- **EXERCISE GOAL**:
Where does the string "changes" appear? Copy every line of the entries below that holds it.

- **DATA TO USE**:
-----
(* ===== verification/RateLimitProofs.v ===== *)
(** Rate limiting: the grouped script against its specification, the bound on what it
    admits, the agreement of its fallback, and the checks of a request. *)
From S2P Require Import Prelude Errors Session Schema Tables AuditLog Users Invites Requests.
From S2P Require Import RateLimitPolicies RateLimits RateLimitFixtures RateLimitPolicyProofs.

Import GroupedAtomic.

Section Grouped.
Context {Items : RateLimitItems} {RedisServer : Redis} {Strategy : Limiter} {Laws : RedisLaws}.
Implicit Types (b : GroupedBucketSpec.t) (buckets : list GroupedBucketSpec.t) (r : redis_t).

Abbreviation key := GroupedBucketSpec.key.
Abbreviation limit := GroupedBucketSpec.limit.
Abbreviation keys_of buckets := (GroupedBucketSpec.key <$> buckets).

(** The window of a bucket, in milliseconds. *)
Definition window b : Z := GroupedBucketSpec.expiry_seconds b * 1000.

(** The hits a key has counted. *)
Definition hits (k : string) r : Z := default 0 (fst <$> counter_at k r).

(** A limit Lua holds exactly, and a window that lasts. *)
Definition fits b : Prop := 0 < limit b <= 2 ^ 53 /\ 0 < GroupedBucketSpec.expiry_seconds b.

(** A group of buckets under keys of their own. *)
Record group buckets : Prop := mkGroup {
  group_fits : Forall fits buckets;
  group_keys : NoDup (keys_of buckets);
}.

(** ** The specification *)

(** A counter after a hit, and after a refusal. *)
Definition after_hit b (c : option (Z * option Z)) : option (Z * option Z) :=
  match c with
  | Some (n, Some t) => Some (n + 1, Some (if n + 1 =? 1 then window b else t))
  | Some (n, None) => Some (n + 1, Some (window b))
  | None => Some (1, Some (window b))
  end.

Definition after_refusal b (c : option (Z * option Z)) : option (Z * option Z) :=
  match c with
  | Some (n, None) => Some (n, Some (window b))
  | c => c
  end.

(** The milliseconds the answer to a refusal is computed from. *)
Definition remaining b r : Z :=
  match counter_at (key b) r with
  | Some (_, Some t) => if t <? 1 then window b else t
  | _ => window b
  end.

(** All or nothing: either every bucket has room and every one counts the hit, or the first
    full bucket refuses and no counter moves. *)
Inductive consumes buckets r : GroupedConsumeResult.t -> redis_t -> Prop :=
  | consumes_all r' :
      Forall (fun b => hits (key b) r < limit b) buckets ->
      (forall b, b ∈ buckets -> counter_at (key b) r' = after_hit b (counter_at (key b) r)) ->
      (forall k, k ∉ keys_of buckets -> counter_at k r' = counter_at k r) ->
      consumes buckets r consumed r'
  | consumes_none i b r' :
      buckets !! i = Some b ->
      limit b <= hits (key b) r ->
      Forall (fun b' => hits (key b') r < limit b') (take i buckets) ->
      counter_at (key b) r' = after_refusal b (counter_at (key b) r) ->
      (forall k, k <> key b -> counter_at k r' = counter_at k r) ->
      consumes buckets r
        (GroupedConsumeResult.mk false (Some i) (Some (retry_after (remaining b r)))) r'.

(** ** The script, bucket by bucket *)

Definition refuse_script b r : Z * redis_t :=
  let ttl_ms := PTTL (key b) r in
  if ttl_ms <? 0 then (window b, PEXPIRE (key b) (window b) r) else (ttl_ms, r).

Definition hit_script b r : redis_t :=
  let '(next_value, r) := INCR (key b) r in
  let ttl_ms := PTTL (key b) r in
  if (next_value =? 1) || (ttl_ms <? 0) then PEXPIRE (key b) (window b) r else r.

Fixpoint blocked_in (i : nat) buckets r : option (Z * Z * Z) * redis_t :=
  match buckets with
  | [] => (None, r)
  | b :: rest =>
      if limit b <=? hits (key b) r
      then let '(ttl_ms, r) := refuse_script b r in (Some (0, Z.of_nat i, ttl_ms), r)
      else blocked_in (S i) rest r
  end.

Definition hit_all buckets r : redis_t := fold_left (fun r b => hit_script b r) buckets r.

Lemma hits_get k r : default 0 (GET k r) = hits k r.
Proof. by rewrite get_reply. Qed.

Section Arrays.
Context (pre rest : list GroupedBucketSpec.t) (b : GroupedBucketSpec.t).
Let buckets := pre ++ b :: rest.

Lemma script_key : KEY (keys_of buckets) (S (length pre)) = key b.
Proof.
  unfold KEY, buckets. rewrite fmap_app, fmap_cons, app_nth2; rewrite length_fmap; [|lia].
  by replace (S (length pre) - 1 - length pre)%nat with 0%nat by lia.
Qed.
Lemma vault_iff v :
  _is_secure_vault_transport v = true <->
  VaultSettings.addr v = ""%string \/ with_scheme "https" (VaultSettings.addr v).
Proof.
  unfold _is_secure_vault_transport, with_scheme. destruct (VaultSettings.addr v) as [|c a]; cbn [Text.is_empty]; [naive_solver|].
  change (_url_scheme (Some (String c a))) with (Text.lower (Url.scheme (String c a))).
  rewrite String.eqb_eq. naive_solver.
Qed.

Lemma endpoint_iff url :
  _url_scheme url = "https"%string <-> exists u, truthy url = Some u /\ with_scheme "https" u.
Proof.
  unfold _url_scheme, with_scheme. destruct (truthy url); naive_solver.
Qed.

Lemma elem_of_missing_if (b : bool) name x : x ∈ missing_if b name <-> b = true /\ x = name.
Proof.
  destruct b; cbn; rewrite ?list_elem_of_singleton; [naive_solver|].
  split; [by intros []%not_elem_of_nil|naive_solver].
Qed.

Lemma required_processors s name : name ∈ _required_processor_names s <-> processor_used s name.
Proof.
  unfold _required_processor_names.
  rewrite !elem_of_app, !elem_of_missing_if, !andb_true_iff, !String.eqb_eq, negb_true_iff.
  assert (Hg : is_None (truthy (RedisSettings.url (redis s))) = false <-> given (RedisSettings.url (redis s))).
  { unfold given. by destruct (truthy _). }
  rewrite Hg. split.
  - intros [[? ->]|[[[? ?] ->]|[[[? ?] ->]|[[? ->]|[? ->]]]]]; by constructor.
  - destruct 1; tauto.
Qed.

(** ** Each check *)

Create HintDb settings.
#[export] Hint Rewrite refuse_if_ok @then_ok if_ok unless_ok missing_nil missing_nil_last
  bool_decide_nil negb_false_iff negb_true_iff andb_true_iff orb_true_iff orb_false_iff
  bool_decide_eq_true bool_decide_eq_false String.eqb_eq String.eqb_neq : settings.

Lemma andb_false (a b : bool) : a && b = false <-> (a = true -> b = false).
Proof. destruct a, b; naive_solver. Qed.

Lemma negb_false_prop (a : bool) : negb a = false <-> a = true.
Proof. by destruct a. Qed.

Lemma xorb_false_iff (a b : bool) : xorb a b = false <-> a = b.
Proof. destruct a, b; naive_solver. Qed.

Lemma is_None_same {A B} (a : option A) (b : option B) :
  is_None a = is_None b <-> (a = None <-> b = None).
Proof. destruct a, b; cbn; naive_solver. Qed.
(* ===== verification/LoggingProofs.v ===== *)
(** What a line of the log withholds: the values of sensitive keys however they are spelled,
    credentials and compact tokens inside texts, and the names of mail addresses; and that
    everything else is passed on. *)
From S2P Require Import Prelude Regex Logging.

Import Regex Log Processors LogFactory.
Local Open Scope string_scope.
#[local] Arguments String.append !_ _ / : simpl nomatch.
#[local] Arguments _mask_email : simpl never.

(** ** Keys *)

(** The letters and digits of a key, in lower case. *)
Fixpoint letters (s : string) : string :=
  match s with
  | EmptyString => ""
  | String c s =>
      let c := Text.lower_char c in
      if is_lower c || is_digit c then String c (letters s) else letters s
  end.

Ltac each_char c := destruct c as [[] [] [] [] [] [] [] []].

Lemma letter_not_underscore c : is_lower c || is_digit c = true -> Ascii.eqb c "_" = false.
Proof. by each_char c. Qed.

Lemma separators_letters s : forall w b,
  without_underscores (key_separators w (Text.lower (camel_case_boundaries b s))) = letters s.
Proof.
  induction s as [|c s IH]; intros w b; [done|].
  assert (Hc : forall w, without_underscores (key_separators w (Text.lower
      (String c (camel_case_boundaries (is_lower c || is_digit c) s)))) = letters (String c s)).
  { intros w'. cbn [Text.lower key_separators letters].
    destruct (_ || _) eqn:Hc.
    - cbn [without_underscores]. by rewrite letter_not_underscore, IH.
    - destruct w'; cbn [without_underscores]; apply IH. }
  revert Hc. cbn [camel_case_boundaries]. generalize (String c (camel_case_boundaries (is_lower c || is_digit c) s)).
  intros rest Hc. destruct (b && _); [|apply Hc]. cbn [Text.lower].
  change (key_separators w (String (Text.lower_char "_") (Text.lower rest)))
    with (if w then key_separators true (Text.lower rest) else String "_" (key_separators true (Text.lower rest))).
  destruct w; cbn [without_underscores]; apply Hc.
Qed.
-----
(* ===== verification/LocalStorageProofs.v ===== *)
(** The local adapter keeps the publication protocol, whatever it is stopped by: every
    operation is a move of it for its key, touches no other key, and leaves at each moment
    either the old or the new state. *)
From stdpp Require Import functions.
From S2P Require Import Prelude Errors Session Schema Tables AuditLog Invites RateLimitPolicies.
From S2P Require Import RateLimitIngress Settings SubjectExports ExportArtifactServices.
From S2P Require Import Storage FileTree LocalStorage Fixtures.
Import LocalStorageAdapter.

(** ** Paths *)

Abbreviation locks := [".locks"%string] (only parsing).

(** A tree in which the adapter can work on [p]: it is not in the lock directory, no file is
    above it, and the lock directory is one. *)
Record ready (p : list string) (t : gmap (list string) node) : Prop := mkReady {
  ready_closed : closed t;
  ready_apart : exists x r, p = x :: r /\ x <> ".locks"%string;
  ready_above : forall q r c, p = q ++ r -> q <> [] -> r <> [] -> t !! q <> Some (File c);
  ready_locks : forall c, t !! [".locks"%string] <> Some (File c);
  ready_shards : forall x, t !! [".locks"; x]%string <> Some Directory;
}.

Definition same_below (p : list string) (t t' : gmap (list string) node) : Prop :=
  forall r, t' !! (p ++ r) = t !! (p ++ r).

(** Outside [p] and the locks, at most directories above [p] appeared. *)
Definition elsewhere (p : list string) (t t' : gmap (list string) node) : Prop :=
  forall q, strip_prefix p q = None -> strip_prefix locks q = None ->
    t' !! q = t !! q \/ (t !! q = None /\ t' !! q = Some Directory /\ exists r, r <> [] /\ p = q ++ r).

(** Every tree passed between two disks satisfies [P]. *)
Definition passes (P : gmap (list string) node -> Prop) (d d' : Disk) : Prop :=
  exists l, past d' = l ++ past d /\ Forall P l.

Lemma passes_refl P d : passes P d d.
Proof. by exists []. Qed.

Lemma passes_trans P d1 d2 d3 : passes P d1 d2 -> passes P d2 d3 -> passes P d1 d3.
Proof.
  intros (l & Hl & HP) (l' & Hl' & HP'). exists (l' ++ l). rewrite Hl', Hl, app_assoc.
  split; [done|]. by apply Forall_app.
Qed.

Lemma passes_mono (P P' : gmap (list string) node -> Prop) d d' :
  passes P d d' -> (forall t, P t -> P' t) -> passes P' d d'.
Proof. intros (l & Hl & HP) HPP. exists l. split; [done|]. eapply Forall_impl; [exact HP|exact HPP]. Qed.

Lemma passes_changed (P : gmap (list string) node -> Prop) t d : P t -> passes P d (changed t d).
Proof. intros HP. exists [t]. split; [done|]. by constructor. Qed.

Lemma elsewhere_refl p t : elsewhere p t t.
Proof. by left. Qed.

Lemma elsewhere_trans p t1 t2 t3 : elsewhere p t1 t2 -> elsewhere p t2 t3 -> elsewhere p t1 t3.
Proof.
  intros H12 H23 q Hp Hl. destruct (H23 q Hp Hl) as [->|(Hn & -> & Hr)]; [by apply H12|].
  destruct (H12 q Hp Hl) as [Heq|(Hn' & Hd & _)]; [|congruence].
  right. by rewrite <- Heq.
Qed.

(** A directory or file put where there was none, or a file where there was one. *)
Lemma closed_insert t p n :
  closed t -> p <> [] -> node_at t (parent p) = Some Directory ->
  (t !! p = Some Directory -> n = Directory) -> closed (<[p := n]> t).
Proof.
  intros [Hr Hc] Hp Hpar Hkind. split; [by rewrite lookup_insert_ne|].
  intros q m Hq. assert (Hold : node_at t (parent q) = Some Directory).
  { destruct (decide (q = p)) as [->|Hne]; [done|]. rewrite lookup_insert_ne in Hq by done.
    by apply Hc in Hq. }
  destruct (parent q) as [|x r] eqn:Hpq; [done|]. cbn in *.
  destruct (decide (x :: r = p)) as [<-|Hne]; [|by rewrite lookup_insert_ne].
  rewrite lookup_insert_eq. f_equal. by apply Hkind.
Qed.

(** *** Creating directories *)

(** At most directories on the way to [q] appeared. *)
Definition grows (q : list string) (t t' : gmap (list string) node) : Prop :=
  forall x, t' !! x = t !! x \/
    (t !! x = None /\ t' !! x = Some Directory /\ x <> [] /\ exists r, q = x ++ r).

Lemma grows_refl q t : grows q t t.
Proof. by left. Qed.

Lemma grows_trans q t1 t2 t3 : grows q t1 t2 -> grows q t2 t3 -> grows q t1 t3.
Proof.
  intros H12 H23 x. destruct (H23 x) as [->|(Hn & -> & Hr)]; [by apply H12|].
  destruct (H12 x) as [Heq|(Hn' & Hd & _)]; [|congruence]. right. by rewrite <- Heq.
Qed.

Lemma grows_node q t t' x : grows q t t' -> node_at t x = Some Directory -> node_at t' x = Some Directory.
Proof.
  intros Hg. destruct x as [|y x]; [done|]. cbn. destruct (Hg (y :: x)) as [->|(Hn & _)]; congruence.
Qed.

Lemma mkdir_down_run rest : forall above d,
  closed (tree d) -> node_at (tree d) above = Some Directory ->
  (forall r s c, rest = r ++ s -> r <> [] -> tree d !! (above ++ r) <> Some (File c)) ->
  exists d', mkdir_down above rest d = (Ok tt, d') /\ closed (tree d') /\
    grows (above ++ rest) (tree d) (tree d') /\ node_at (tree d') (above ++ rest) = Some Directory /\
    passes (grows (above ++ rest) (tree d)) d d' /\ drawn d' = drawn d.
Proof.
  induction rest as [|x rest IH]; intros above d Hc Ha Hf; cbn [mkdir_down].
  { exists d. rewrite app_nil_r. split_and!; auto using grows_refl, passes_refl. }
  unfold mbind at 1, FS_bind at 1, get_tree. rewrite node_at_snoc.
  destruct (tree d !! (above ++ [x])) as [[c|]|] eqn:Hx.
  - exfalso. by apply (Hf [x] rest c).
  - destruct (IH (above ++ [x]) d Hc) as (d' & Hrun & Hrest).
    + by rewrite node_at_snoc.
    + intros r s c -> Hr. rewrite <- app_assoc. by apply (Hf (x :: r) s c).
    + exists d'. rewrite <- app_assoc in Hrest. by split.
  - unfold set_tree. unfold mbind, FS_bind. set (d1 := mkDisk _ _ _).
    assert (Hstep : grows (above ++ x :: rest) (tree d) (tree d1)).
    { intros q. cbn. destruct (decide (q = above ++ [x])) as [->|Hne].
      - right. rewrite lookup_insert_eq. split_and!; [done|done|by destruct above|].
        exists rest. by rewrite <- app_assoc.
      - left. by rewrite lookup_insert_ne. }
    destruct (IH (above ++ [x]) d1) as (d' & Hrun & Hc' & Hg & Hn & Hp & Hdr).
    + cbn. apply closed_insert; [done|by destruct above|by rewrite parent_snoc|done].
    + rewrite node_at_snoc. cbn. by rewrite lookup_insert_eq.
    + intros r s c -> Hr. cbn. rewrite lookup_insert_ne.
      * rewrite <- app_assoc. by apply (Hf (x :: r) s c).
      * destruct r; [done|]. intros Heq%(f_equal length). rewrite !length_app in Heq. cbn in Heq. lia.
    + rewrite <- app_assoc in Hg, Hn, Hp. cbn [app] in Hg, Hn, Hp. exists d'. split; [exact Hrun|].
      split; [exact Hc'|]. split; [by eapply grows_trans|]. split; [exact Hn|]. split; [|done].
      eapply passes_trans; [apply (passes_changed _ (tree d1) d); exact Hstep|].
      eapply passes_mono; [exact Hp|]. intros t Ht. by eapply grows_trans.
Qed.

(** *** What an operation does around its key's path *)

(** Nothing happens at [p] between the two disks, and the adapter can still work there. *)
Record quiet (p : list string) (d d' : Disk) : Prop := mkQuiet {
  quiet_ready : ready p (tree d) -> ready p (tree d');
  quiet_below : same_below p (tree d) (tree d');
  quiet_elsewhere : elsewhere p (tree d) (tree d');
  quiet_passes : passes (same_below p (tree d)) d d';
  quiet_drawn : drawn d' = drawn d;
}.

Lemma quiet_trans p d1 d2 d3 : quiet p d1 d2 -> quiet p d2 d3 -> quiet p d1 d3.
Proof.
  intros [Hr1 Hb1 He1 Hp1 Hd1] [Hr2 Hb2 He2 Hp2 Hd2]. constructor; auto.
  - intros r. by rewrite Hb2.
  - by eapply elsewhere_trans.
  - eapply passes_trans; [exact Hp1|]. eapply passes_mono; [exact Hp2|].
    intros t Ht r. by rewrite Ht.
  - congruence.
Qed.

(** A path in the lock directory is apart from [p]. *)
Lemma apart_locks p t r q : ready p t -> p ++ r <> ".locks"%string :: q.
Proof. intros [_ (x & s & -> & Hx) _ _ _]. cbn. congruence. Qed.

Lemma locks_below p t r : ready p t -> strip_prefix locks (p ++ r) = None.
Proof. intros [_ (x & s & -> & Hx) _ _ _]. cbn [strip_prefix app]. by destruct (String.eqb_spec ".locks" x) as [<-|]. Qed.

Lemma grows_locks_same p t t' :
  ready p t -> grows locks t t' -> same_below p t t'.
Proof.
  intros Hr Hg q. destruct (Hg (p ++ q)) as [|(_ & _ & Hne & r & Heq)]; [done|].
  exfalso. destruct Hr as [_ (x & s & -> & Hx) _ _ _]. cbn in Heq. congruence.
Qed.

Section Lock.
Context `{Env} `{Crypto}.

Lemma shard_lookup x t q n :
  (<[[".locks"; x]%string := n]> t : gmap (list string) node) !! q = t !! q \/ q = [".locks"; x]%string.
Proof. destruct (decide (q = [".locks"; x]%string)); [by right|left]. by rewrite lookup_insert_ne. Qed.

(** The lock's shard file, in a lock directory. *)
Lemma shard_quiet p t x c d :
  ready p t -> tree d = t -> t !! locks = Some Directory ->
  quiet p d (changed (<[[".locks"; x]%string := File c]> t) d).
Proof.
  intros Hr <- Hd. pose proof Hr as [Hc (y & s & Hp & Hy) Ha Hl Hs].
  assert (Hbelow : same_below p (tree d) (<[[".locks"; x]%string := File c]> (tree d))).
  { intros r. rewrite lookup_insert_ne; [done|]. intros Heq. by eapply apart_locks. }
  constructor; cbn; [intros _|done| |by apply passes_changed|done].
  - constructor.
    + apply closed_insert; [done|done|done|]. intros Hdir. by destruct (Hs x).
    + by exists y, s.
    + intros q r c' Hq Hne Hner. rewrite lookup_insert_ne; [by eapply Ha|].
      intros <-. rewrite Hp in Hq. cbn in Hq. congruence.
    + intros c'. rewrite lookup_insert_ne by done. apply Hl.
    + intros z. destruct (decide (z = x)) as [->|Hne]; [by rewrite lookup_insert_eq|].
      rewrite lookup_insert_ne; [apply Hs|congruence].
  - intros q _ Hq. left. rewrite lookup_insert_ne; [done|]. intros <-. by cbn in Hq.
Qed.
-----
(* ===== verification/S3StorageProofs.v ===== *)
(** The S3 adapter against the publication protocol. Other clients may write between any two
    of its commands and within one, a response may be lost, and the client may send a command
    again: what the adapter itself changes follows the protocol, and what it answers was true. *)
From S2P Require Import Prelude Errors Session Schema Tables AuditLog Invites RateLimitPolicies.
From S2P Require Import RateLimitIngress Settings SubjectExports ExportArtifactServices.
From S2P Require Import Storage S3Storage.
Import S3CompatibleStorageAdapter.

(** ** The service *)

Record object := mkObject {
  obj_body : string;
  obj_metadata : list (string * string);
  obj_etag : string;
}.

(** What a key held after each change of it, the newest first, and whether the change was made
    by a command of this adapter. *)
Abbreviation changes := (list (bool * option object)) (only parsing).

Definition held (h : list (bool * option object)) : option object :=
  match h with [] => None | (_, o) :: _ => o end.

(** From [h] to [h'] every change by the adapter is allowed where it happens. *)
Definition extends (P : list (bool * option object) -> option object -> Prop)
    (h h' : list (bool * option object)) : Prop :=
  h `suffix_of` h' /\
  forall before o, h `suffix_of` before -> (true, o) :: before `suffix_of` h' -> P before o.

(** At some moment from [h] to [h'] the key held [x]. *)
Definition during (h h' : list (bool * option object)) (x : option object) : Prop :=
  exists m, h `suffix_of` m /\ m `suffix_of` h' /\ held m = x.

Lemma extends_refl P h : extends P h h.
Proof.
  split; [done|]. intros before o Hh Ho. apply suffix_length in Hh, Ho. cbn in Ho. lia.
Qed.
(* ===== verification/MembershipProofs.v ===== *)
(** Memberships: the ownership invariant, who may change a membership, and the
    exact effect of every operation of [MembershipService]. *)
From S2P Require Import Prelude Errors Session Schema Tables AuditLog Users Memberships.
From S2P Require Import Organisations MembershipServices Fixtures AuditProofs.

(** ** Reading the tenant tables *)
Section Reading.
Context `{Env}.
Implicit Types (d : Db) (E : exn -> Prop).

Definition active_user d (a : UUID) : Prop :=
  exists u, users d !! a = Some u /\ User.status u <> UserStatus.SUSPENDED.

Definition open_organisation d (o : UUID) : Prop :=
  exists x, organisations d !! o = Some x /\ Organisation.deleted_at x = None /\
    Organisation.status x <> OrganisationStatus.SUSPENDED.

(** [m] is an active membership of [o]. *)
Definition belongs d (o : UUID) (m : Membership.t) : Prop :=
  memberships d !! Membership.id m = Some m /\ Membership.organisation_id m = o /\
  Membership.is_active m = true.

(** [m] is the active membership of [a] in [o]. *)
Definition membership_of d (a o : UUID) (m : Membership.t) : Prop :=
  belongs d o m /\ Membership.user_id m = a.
-----
- **ANSWER SECTION**:
    again: what the adapter itself changes follows the protocol, and what it answers was true. *)
Abbreviation changes := (list (bool * option object)) (only parsing).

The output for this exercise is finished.